PROBLEM STATEMENT: In the entries below, find each line bearing the string "found" and copy it.

Dataset items:
***
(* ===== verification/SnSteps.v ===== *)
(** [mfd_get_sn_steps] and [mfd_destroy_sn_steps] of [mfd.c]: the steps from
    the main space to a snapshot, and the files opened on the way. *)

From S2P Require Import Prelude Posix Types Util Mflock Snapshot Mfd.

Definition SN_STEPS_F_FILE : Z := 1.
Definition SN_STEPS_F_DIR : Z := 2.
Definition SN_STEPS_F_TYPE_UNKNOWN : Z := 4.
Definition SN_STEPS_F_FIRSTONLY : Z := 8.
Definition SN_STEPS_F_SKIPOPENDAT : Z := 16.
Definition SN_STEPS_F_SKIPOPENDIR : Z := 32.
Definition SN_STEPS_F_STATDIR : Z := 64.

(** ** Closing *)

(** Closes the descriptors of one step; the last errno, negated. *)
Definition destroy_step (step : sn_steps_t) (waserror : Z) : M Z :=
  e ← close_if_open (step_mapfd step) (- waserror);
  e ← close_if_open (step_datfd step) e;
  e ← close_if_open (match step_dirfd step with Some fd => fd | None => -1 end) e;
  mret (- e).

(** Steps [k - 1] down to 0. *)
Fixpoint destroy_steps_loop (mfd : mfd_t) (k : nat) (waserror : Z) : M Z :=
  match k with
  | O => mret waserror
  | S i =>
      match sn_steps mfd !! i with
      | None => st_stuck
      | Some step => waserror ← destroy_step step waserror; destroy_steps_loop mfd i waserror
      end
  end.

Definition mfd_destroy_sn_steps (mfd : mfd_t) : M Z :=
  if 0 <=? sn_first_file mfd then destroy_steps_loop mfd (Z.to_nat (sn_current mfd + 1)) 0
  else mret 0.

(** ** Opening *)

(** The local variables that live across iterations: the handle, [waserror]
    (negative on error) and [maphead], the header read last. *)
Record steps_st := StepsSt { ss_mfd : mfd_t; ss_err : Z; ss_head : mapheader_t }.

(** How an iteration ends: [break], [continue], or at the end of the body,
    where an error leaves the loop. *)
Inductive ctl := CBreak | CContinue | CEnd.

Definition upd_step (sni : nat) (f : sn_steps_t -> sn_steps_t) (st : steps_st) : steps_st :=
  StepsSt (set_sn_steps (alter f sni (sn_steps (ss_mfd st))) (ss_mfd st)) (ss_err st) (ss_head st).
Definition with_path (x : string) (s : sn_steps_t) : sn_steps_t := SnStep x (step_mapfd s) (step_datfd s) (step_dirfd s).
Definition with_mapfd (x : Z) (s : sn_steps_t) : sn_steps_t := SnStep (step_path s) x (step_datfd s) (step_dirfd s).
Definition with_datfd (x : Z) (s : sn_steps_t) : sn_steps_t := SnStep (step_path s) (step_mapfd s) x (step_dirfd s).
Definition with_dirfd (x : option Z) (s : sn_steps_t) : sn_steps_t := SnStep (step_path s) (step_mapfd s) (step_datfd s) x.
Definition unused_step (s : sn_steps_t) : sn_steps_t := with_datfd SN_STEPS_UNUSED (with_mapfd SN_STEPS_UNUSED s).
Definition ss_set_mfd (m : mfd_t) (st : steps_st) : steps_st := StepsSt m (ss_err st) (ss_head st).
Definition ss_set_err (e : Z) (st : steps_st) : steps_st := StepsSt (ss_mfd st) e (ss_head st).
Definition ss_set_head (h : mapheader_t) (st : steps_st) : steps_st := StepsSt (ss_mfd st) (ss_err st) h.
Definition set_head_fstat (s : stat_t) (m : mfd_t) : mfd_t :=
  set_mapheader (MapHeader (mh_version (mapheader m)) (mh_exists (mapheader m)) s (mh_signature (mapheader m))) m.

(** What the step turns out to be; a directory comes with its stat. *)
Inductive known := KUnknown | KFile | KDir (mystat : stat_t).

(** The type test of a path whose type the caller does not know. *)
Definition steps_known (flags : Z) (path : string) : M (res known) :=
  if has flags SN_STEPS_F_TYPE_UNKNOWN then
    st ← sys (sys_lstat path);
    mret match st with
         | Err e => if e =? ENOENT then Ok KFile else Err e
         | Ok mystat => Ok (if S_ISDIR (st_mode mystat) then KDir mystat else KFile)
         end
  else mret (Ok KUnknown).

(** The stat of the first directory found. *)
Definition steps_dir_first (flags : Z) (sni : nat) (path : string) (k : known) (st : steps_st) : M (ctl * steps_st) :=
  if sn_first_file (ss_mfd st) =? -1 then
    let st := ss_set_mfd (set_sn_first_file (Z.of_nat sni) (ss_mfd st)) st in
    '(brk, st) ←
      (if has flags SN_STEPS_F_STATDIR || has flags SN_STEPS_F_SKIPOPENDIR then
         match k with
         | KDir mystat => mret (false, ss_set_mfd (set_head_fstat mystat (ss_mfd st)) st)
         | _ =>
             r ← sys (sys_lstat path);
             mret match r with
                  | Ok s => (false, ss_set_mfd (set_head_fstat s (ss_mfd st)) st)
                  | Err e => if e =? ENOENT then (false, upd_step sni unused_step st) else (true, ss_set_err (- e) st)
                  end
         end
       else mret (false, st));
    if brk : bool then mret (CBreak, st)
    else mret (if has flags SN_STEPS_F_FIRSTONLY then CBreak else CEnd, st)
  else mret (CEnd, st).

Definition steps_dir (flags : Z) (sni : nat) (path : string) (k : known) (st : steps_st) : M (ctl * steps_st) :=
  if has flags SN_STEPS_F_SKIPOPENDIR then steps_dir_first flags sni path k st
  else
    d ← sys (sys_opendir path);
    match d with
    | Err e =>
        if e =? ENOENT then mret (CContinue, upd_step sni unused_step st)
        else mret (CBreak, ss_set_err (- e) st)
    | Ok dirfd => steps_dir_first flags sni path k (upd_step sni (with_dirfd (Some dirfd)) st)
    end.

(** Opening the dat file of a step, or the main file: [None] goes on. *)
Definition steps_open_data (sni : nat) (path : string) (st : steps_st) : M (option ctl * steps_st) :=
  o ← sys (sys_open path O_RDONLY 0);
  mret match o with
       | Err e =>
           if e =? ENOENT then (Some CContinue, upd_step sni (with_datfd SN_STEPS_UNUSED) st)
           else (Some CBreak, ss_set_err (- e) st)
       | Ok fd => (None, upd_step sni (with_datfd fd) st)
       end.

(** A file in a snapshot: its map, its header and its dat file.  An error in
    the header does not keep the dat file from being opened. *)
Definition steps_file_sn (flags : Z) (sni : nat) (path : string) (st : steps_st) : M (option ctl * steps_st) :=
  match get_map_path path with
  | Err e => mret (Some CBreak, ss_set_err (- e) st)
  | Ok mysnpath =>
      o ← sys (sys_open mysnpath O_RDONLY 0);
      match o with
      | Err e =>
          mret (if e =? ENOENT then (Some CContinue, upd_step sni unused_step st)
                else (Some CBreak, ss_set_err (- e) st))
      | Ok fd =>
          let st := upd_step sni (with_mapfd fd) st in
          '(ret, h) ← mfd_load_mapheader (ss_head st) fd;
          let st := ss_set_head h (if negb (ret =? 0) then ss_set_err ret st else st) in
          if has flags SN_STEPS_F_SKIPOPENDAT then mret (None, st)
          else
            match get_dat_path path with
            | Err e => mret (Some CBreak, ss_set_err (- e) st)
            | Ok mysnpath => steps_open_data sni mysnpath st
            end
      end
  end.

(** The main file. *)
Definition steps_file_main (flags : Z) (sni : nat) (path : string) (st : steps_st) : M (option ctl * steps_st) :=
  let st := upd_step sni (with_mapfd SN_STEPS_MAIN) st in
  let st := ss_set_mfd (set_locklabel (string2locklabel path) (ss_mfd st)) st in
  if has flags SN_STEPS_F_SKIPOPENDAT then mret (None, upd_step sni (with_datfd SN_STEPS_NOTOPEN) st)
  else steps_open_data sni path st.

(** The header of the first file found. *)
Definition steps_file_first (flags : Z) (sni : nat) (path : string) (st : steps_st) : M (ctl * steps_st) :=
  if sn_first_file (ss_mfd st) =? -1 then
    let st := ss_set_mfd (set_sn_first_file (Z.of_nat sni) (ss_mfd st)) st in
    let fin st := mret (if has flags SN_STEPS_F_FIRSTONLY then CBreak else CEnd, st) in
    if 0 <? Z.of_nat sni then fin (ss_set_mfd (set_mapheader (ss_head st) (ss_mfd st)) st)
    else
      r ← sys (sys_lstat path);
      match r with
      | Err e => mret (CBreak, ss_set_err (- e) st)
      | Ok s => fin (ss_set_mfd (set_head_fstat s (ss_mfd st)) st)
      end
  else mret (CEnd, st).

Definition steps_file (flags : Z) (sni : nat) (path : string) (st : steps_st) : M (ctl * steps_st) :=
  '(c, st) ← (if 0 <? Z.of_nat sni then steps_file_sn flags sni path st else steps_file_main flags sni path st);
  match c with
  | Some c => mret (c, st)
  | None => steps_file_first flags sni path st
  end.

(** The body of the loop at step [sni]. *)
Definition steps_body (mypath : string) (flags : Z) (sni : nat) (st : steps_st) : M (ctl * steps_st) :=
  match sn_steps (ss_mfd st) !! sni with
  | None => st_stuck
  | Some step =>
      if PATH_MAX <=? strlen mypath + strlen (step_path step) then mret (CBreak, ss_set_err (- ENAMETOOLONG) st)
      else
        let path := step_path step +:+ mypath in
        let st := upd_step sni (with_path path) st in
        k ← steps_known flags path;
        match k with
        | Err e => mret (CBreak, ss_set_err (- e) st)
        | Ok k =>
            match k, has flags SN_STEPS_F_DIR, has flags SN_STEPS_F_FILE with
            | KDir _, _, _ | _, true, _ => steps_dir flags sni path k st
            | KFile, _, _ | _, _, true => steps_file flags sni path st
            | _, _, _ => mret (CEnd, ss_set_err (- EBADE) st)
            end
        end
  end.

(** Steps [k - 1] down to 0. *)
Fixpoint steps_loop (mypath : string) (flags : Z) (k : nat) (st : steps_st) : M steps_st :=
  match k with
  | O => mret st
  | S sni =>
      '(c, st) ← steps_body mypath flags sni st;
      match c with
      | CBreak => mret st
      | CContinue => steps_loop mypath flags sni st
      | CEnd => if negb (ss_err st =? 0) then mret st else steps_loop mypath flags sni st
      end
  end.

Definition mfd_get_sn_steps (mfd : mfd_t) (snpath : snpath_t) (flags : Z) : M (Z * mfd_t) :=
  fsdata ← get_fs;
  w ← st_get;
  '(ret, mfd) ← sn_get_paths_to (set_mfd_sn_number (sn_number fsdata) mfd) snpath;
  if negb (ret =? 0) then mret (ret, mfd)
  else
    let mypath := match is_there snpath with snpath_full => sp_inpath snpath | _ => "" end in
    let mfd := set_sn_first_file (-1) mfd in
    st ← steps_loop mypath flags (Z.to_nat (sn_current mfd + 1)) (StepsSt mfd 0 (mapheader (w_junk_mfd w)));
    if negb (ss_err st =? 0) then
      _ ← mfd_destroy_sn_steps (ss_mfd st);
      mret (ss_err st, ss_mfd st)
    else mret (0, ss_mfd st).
***
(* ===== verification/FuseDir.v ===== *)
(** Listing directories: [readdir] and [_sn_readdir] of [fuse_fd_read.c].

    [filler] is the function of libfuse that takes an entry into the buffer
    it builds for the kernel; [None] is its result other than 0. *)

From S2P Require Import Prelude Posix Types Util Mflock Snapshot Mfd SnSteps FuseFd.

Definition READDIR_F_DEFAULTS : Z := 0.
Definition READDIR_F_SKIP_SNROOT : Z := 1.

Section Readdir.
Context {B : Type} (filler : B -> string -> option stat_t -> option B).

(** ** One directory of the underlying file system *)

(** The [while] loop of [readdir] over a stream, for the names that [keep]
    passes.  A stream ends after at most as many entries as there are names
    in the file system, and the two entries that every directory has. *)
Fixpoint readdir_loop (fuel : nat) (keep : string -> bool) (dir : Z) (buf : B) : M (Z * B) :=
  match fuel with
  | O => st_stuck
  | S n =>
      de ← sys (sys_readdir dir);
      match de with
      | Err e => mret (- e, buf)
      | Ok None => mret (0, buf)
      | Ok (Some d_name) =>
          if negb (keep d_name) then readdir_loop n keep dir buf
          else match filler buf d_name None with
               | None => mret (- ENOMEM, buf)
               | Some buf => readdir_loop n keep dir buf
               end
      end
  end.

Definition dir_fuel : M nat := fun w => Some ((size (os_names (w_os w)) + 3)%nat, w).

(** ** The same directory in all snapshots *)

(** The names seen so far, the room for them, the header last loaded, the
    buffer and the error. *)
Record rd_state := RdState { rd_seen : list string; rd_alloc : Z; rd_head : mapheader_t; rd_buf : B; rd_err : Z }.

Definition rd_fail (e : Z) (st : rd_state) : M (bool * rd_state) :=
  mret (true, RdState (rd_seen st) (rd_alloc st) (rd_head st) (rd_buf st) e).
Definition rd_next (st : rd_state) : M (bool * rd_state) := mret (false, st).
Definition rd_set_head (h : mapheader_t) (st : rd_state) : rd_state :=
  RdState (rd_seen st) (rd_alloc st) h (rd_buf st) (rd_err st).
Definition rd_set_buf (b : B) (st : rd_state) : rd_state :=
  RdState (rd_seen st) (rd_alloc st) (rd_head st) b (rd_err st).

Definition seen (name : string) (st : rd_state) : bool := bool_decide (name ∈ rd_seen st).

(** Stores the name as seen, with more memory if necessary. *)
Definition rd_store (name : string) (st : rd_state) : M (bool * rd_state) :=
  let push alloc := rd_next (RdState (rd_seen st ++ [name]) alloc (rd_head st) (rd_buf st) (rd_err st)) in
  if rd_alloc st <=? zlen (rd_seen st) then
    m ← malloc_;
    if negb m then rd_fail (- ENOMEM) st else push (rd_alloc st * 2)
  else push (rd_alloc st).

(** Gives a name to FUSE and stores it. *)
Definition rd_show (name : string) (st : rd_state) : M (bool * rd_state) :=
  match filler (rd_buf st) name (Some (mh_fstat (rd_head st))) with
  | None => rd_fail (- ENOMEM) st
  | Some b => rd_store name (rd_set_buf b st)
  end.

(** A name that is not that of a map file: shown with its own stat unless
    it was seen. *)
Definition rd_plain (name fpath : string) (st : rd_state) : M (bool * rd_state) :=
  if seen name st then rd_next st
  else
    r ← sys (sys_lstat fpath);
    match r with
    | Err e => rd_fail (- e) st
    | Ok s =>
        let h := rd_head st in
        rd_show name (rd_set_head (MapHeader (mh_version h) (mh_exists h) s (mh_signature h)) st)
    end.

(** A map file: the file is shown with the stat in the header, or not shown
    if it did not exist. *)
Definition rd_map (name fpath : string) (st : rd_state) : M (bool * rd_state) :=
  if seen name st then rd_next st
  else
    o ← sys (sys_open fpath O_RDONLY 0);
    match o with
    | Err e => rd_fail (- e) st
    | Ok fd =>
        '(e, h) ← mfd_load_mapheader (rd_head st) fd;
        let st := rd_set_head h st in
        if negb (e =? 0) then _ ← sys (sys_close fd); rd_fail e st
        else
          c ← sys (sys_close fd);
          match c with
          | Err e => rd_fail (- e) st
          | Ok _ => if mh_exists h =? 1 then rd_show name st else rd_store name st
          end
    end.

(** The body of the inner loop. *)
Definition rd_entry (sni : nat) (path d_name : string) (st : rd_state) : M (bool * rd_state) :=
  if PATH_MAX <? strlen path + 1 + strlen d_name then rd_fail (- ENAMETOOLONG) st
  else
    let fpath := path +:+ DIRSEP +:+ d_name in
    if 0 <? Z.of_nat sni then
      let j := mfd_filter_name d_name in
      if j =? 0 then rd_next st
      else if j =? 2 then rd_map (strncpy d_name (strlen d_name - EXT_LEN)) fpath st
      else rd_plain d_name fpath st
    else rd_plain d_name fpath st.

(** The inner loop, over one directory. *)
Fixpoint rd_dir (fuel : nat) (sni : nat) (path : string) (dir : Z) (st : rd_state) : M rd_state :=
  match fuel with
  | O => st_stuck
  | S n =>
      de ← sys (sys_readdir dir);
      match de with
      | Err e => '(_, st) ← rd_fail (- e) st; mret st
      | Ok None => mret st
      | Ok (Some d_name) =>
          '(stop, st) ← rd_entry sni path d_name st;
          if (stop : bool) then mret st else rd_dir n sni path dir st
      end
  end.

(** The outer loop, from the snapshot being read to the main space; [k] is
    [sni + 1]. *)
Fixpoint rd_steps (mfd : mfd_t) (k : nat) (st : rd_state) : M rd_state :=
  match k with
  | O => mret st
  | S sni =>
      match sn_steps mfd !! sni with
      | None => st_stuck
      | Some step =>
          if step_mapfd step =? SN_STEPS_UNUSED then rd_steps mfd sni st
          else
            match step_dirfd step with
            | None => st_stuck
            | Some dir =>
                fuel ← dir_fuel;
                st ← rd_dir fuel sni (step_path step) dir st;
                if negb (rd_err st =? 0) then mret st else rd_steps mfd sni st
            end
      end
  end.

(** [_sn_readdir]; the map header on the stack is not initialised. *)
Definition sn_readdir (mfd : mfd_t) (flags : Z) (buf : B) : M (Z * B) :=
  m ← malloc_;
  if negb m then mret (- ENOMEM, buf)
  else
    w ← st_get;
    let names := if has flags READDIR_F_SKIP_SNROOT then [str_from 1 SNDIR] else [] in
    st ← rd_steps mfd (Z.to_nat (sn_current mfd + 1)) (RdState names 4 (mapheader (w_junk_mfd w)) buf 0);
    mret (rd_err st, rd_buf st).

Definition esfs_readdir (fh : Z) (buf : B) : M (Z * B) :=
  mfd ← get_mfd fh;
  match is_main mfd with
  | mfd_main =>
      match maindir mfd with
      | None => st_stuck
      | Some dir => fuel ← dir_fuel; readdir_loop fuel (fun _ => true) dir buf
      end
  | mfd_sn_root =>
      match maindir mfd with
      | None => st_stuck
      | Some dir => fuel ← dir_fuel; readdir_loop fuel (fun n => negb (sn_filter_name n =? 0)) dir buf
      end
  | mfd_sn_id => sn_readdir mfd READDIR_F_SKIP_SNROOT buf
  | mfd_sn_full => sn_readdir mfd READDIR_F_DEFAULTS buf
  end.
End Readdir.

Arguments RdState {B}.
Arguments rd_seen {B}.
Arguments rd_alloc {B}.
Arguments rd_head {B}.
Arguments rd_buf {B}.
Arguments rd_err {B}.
***
RESULT OF THE EXERCISE:
(** The stat of the first directory found. *)
(** The header of the first file found. *)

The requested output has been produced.